In 1946 Beryl married her childhood friend John, who was in the Merchant Navy. Their son John was born in 1950, and the following year they left to live in Southern Rhodesia. This move was to prove a turning point for Beryl. One day she picked up some paints belonging to her son and started a picture. She enjoyed it so much she could not stop. She painted on any surface she could find, scraps of wood, fire screens and most notably a breadboard, as can be seen from her famous early painting of Bowling Ladies.
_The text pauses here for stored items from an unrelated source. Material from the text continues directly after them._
(** X4.  [PUT /api/company-interviews/:applicationId] served as an admin or
    as the company that owns the application answers with the slot of the
    application: it carries the four fields of the body (an empty or absent
    one as null) and the time of the call, and it is the slot the table then
    holds for the application.  One [applications:changed] event with action
    "interview" is broadcast, and no table but the slots changes. *)
Theorem interview_is_scheduled :
  forall st req f u a,
    identity req (store st) = inr u ->
    select_one (Applications.has_id (p_id req)) (applications (store st)) = Some a ->
    may_schedule u a = true ->
    exists i st',
      put_company_interview req f st = (inr (Some i), st')
      /\ select_one (for_application (p_id req)) (company_interviews (store st')) = Some i
      /\ iv_application_id i = Some (p_id req)
      /\ iv_interview_date i = orNullS (f_interview_date f)
      /\ iv_interview_time i = orNullS (f_interview_time f)
      /\ iv_mode i = orNullS (f_mode f)
      /\ iv_location i = orNullS (f_location f)
      /\ iv_updated_at i = clock req
      /\ outbox st'
         = (outbox st ++ [{| ev_name := "applications:changed";
                             ev_payload := PApplicationId "interview" (p_id req) |}])%list
      /\ store st' = set_company_interviews (company_interviews (store st')) (store st).
Proof.
  intros st req f u a Hid Ha Hmay.
  rewrite (put_company_interview_run st req f Hid Ha Hmay).
  destruct (after_put_slot (clock req) (p_id req) f (app_company_id a)
              (company_interviews (store st))) as (i & E & H).
  rewrite E. exists i. eexists. split; [reflexivity|]. cbn.
  split; [exact E|]. tauto.
Qed.

(** X5.  [PUT /api/company-interviews/:applicationId] is an upsert: after a
    successful call the application has as many slots as before, or one if
    it had none, and the slots of every other application are the same rows. *)
Theorem interview_upsert_keeps_one_slot :
  forall st req f u a,
    identity req (store st) = inr u ->
    select_one (Applications.has_id (p_id req)) (applications (store st)) = Some a ->
    may_schedule u a = true ->
    let st' := snd (put_company_interview req f st) in
    slots_of (store st') (p_id req) = Nat.max 1 (slots_of (store st) (p_id req))
    /\ forall id', id' <> p_id req ->
         select_all (for_application id') (company_interviews (store st'))
         = select_all (for_application id') (company_interviews (store st)).
Proof.
  intros st req f u a Hid Ha Hmay st'. subst st'.
  rewrite (put_company_interview_run st req f Hid Ha Hmay). cbn. unfold slots_of. cbn.
  split; [apply after_put_count|]. intros id' Hne. now apply after_put_others.
Qed.

(** X6.  A caller that [PUT /api/company-interviews/:applicationId] does not
    allow changes nothing: when the request is not served as an admin or as
    the company that owns the application (no identity, another role,
    another company, or no such application), the answer is 401, 403 or 404
    and the server state is the same. *)
Theorem interview_is_refused_to_others :
  forall st req f,
    (forall u a,
        identity req (store st) = inr u ->
        select_one (Applications.has_id (p_id req)) (applications (store st)) = Some a ->
        may_schedule u a = false) ->
    exists r,
      put_company_interview req f st = (inl r, st)
      /\ (status r = 401 \/ status r = 403 \/ status r = 404).
Proof.
  intros st req f H. unfold put_company_interview.
  destruct (identity req (store st)) as [e|u] eqn:Hid.
  - rewrite (unauthenticated _ _ _ Hid). exists e. split; [reflexivity|].
    destruct (BroadcastFacts.identity_refusal _ _ Hid); auto.
  - rewrite (authenticated _ _ _ Hid). step.
    destruct (roleIs (role u) "company" || roleIs (role u) "admin"); cbn;
      [|eexists; split; [reflexivity|cbn; auto]].
    destruct (select_one (Applications.has_id (p_id req)) (applications (store st)))
      as [a|] eqn:Ha; cbn; [|eexists; split; [reflexivity|cbn; auto]].
    specialize (H u a eq_refl eq_refl). unfold may_schedule in H. rewrite H. cbn.
    eexists; split; [reflexivity|cbn; auto].
Qed.

Lemma joined_interviews_In : forall d i a c,
    In {| iw_slot := i; iw_app := a; iw_company := c |} (joined_interviews d)
    <-> In i (rows (company_interviews d)) /\ In a (rows (applications d))
        /\ In c (rows (companies d))
        /\ iv_application_id i = Some (app_id a)
        /\ app_company_id a = Some (co_id c).
Proof.
  intros d i a c. unfold joined_interviews. rewrite in_map_iff. split.
  - intros ([[i' a'] c'] & E & H). cbn in E. inversion E; subst.
    apply inner_join_In in H as (H & Hc & O). cbn in O.
    apply inner_join_In in H as (Hi & Ha & O').
    apply colEqZ_some in O, O'. tauto.
  - intros (Hi & Ha & Hc & O' & O). exists ((i, a), c). split; [reflexivity|].
    apply inner_join_In. cbn. rewrite <- colEqZ_some in O, O'.
    split; [|split; assumption]. apply inner_join_In. tauto.
Qed.

Lemma get_my_interviews_run : forall st req u s,
    identity req (store st) = inr u -> role u = Some "student" ->
    studentId u = Some s -> s <> 0 ->
    get_my_interviews req st
    = (inr (filter (fun v => eq_param (app_student_id (iw_app v)) (Some s))
                   (joined_interviews (store st))), st).
Proof.
  intros st req u s Hid Hrole Hs Hs0. unfold get_my_interviews.
  rewrite (authenticated _ _ _ Hid). rewrite (roleIs_eq _ Hrole), Hs.
  apply Z.eqb_neq in Hs0. step. now rewrite Hs0.
Qed.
In 1963 the Cooks returned to England to live in Cornwall where Beryl began to paint in earnest. They moved to Plymouth, where in the summer months they ran a busy theatrical boarding house. Beryl loved Plymouth, a thriving, lively seaside town full of pubs, fishermen and sailors and she and John enjoyed going to their local bars and watching flamboyant drag acts. Beryl would concentrate on painting in the winter months, recreating her personal views of Plymouth in vivid oils on wooden panels. Eventually an antique dealer friend persuaded her to let him try and sell a few. To her surprise he sold them very quickly.
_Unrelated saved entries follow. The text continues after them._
(** The scenario: [g1] lies on the edge [(g1, g2, 0.9)], whose other end is
    in [Y]; at threshold 0.95 the test leaves [connected] unbound. *)
Lemma coex_connection_test_witness :
  Coex.gene_loop scenario_edges (1 # 2) ["g1"] ["g2"] None = Some true
  /\ Coex.gene_loop scenario_edges (19 # 20) ["g1"] ["g2"] None = None.
Proof.
  split.
  - apply (proj1 (coex_connection_test scenario_edges (1 # 2)
                    ["g1"] ["g2"] None)).
    exists "g1", (mkCoexRow "g1" "g2" (9 # 10)).
    split; [now left|]. split; [now left|]. split; [now left|].
    split; [discriminate|]. right. now left.
  - apply (proj2 (coex_connection_test scenario_edges (19 # 20)
                    ["g1"] ["g2"] None)).
    intros [g [r [_ [[<-|[]] [_ [Hle _]]]]]]. now apply Hle.
Defined.

(** ** The coexpression merger: what a normal return looks like *)

Lemma pass_absorbs_all coexpression_df threshold visited cluster_key :
  forall items st p,
    Coex.connected st <> Some false ->
    Coex.pass coexpression_df threshold visited cluster_key items st = Ok p ->
    Coex.connected p <> Some false
    /\ (forall k, In k (keys items) -> mem k visited = false ->
                  k <> cluster_key -> In k (Coex.clusters_to_merge p))
    /\ (forall k, In k (Coex.clusters_to_merge st) ->
                  In k (Coex.clusters_to_merge p))
    /\ (forall x, In x (Coex.current_cluster p)
                  <-> In x (Coex.current_cluster st)
                      \/ exists k c, In (k, c) items /\ mem k visited = false
                                     /\ k <> cluster_key /\ In x c)
    /\ (NoDup (Coex.current_cluster st) -> NoDup (Coex.current_cluster p)).
Proof.
  induction items as [|[k0 c0] rest IH]; intros st p Hc; simpl.
  - intros H. inversion H; subst. split; [assumption|].
    split; [intros k []|]. split; [auto|]. split; [|auto].
    intros x. split; [now left|]. intros [H0|[k [c [[] _]]]]. exact H0.
  - destruct (mem k0 visited || String.eqb k0 cluster_key) eqn:Hskip.
    + intros H. destruct (IH st p Hc H) as [H1 [H2 [H3 [H4 H5]]]].
      split; [assumption|]. split; [|split; [assumption|split; [|assumption]]].
      * intros k [<-|Hk] Hv Hne; [|now apply H2].
        apply orb_true_iff in Hskip. destruct Hskip as [Hs|Hs];
          [congruence|]. apply String.eqb_eq in Hs. contradiction.
      * intros x. rewrite H4. split.
        -- intros [Hx|[k [c [Hin Hrest]]]]; [now left|].
           right. exists k, c. split; [now right | assumption].
        -- intros [Hx|[k [c [[Heq|Hin] [Hv [Hne Hx]]]]]]; [now left| |].
           ++ inversion Heq; subst k c.
              apply orb_true_iff in Hskip. destruct Hskip as [Hs|Hs];
                [congruence|]. apply String.eqb_eq in Hs. contradiction.
           ++ right. now exists k, c.
    + apply orb_false_iff in Hskip. destruct Hskip as [Hv0 Hk0].
      apply String.eqb_neq in Hk0.
      assert (Hg : Coex.gene_loop coexpression_df threshold
                     (Coex.current_cluster st) c0 (Coex.connected st)
                   = Some true
                   \/ Coex.gene_loop coexpression_df threshold
                        (Coex.current_cluster st) c0 (Coex.connected st)
                      = None).
      { destruct (gene_loop_cases coexpression_df threshold
                    (Coex.current_cluster st) c0 (Coex.connected st))
          as [Hg|Hg]; [now left|].
        rewrite Hg. destruct (Coex.connected st) as [[|]|];
          [now left | contradiction | now right]. }
      destruct Hg as [Hg|Hg]; rewrite Hg; [|discriminate].
      intros H.
      assert (Hc1 : Coex.connected
                      (Coex.mkPassState
                         (update (Coex.current_cluster st) c0)
                         (Coex.clusters_to_merge st ++ [k0]) true (Some true))
                    <> Some false) by discriminate.
      destruct (IH _ p Hc1 H) as [H1 [H2 [H3 [H4 H5]]]].
      simpl in H3, H4, H5.
      split; [assumption|]. split; [|split; [|split]].
      * intros k [<-|Hk] Hv Hne; [|now apply H2].
        apply H3, in_app_iff. right. now left.
      * intros k Hk. apply H3, in_app_iff. now left.
      * intros x. rewrite H4, update_In. split.
        -- intros [[Hx|Hx]|[k [c [Hin Hrest]]]].
           ++ now left.
           ++ right. exists k0, c0. split; [now left|]. now repeat split.
           ++ right. exists k, c. split; [now right | assumption].
        -- intros [Hx|[k [c [[Heq|Hin] [Hv [Hne Hx]]]]]].
           ++ left. now left.
           ++ inversion Heq; subst k c. left. now right.
           ++ right. now exists k, c.
      * intros Hnd. apply H5. now apply update_NoDup.
Qed.

Lemma mem_update_l (s t : list string) (k : string) :
  mem k s = true -> mem k (update s t) = true.
Proof.
  intros H. apply mem_true_iff, update_In. left. now apply mem_true_iff.
Qed.

Lemma while_loop_absorbs_all coexpression_df threshold cluster_dict
    cluster_key :
  forall fuel st st',
    Coex.l_connected st <> Some false ->
    Coex.while_loop fuel coexpression_df threshold cluster_dict cluster_key st
    = Some (Ok st') ->
    Coex.l_connected st' <> Some false
    /\ (forall k, In k (keys cluster_dict) -> k <> cluster_key ->
                  mem k (Coex.l_visited st') = true)
    /\ (forall k, mem k (Coex.l_visited st) = true ->
                  mem k (Coex.l_visited st') = true)
    /\ (forall x, In x (Coex.l_current st')
                  <-> In x (Coex.l_current st)
                      \/ exists k c, In (k, c) cluster_dict
                                     /\ mem k (Coex.l_visited st) = false
                                     /\ k <> cluster_key /\ In x c)
    /\ (NoDup (Coex.l_current st) -> NoDup (Coex.l_current st')).
Proof.
  induction fuel as [|fuel IH]; intros st st' Hc; simpl; [discriminate|].
  destruct (Coex.pass _ _ _ _ _ _) as [p|e] eqn:Hp; [|discriminate].
  assert (Hc0 : Coex.connected
                  (Coex.mkPassState (Coex.l_current st) [] false
                                    (Coex.l_connected st)) <> Some false)
    by exact Hc.
  destruct (pass_absorbs_all _ _ _ _ _ _ _ Hc0 Hp) as [H1 [H2 [_ [H4 H5]]]].
  simpl in H4, H5.
  assert (Hall : forall k, In k (keys cluster_dict) -> k <> cluster_key ->
                   mem k (update (Coex.l_visited st)
                                 (Coex.clusters_to_merge p)) = true).
  { intros k Hk Hne. destruct (mem k (Coex.l_visited st)) eqn:Hv.
    - now apply mem_update_l.
    - apply mem_true_iff, update_In. right. now apply H2. }
  destruct (Coex.merge_occurred p).
  - intros H.
    destruct (IH (Coex.mkLoopState
                    (Coex.current_cluster p)
                    (update (Coex.l_visited st) (Coex.clusters_to_merge p))
                    (Coex.connected p)) st' H1 H) as [G1 [G2 [G3 [G4 G5]]]].
    simpl in G3, G4, G5.
    split; [assumption|]. split; [assumption|]. split; [|split].
    + intros k Hk. apply G3. now apply mem_update_l.
    + intros x. rewrite G4, H4. split.
      * intros [[Hx|Hx]|[k [c [Hin [Hv [Hne Hx]]]]]];
          [now left | now right |].
        right. exists k, c. split; [assumption|]. split; [|now split].
        destruct (mem k (Coex.l_visited st)) eqn:Hv'; [|reflexivity].
        apply (mem_update_l _ (Coex.clusters_to_merge p)) in Hv'. congruence.
      * intros [Hx|Hx]; left; [now left | now right].
    + intros Hnd. apply G5. now apply H5.
  - intros H. inversion H; subst st'; clear H. simpl.
    split; [assumption|]. split; [assumption|]. split; [|split].
    + intros k Hk. now apply mem_update_l.
    + exact H4.
    + exact H5.
Qed.

Lemma seed_loop_skips coexpression_df threshold cluster_dict fuel :
  forall seeds st,
    (forall k, In k (keys seeds) -> mem k (Coex.visited_clusters st) = true) ->
    Coex.seed_loop fuel coexpression_df threshold cluster_dict seeds st
    = Some (Ok (Coex.merged_clusters st)).
Proof.
  induction seeds as [|[k c] rest IH]; intros st Hall; simpl; [reflexivity|].
  rewrite (Hall k (or_introl eq_refl)). apply IH.
  intros k' Hk'. apply Hall. now right.
Qed.

Lemma pass_bound_returns coexpression_df threshold visited cluster_key :
  forall items st,
    Coex.connected st = Some true ->
    exists p,
      Coex.pass coexpression_df threshold visited cluster_key items st = Ok p
      /\ Coex.connected p = Some true.
Proof.
  induction items as [|[k c] items IH]; intros st Hst; simpl.
  - now exists st.
  - destruct (mem k visited || String.eqb k cluster_key); [now apply IH|].
    destruct (gene_loop_cases coexpression_df threshold
                (Coex.current_cluster st) c (Coex.connected st))
      as [Hg|Hg]; rewrite Hg; [now apply IH|].
    rewrite Hst. now apply IH.
Qed.

Lemma while_loop_bound_no_raise coexpression_df threshold cluster_dict
    cluster_key :
  forall fuel st e,
    Coex.l_connected st = Some true ->
    Coex.while_loop fuel coexpression_df threshold cluster_dict cluster_key st
    <> Some (Raise e).
Proof.
  induction fuel as [|fuel IH]; intros st e Hst; simpl; [discriminate|].
  destruct (pass_bound_returns coexpression_df threshold (Coex.l_visited st)
              cluster_key cluster_dict
              (Coex.mkPassState (Coex.l_current st) [] false
                                (Coex.l_connected st)) Hst) as [p [Hp Hc]].
  rewrite Hp. destruct (Coex.merge_occurred p); [|discriminate].
  now apply IH.
Qed.

Lemma while_loop_Raise coexpression_df threshold cluster_dict cluster_key :
  forall fuel st e,
    Coex.while_loop fuel coexpression_df threshold cluster_dict cluster_key st
    = Some (Raise e) -> e = UnboundLocalError "connected".
Proof.
  induction fuel as [|fuel IH]; intros st e; simpl; [discriminate|].
  destruct (Coex.pass _ _ _ _ _ _) as [p|e'] eqn:Hp.
  - destruct (Coex.merge_occurred p); [apply IH | discriminate].
  - intros H. inversion H; subst. now apply pass_Raise in Hp.
Qed.

(** The merger as a whole in terms of the [while] loop of the first
    seed. *)
Lemma seed_loop_first coexpression_df threshold fuel k1 c1 tl :
  NoDup (keys ((k1, c1) :: tl)) ->
  Coex.seed_loop fuel coexpression_df threshold ((k1, c1) :: tl)
                 ((k1, c1) :: tl) (Coex.mkOuterState [] [] None)
  = match Coex.while_loop fuel coexpression_df threshold ((k1, c1) :: tl) k1
                          (Coex.mkLoopState (set_ c1) [] None) with
    | None => None
    | Some (Raise e) => Some (Raise e)
    | Some (Ok l) =>
        Some (Ok [Coex.mkMergedRow k1 (join " " (sorted (Coex.l_current l)))])
    end.
Proof.
  intros Hkeys.
  transitivity
    (match Coex.while_loop fuel coexpression_df threshold ((k1, c1) :: tl)
                           k1 (Coex.mkLoopState (set_ c1) [] None) with
     | None => None
     | Some (Raise e) => Some (Raise e)
     | Some (Ok l) =>
         Coex.seed_loop fuel coexpression_df threshold ((k1, c1) :: tl) tl
           (Coex.mkOuterState
              [Coex.mkMergedRow k1 (join " " (sorted (Coex.l_current l)))]
              (update (Coex.l_visited l) [k1])
              (Coex.l_connected l))
     end); [reflexivity|].
  set (cluster_dict := (k1, c1) :: tl) in *.
  destruct (Coex.while_loop fuel coexpression_df threshold cluster_dict k1
              (Coex.mkLoopState (set_ c1) [] None))
    as [[l|e]|] eqn:Hw; try reflexivity.
  assert (Hc : Coex.l_connected (Coex.mkLoopState (set_ c1) [] None)
               <> Some false) by discriminate.
  destruct (while_loop_absorbs_all _ _ _ _ _ _ _ Hc Hw) as [_ [Hall _]].
  apply (seed_loop_skips coexpression_df threshold cluster_dict fuel tl
           (Coex.mkOuterState
              [Coex.mkMergedRow k1 (join " " (sorted (Coex.l_current l)))]
              (update (Coex.l_visited l) [k1])
              (Coex.l_connected l))).
  simpl. intros k Hk. apply mem_true_iff, update_In.
  destruct (String.eqb_spec k k1) as [->|Hne].
  - right. now left.
  - left. apply mem_true_iff, Hall; [|assumption].
    unfold cluster_dict, keys. simpl. now right.
Qed.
Bernard Samuels of the Plymouth Art Centre became aware of this ‘local phenomenon’ and in 1975 he finally convinced her to have an exhibition. It was, of course an enormous success. The show received a great deal of publicity, which resulted in a cover and feature in the Sunday Times Magazine followed by a swift phone call from London’s Portal Gallery. The following year, Beryl Cook had her first London exhibition. It was a sell out and the start of an exceptional relationship with Portal, where she exhibited continuously for 32 years
From the beginning Beryl’s work had a remarkable effect on the British, who immediately took her to their hearts. Her appeal was classless and she rapidly became Britain’s most popular artist. She was a ‘heart and soul’ painter, compelled to paint with a passion. Her paintings encapsulate joy; her style totally original, warm and so instantly recognisable that her work became part of our artistic vernacular. She possessed that rare gift – the power to uplift.
Beryl travelled considerably, gleaning new material for her work, often discreetly sketching on small cards inside her handbag to be hidden from view. Based in her beloved Plymouth, she recorded local life with as much relish as that in Buenos Aries, New York, Cuba, Paris and Barcelona. Though a late starter, Beryl completed over 500 paintings in her relatively short painting career.
Beryl Cook’s work is particularly interesting when viewed in the context of the tradition of British social realist painting and she could easily be described as a contemporary Hogarth or Gilray, although she had a more sympathetic view of the human race. She was, like them, above all a social observer.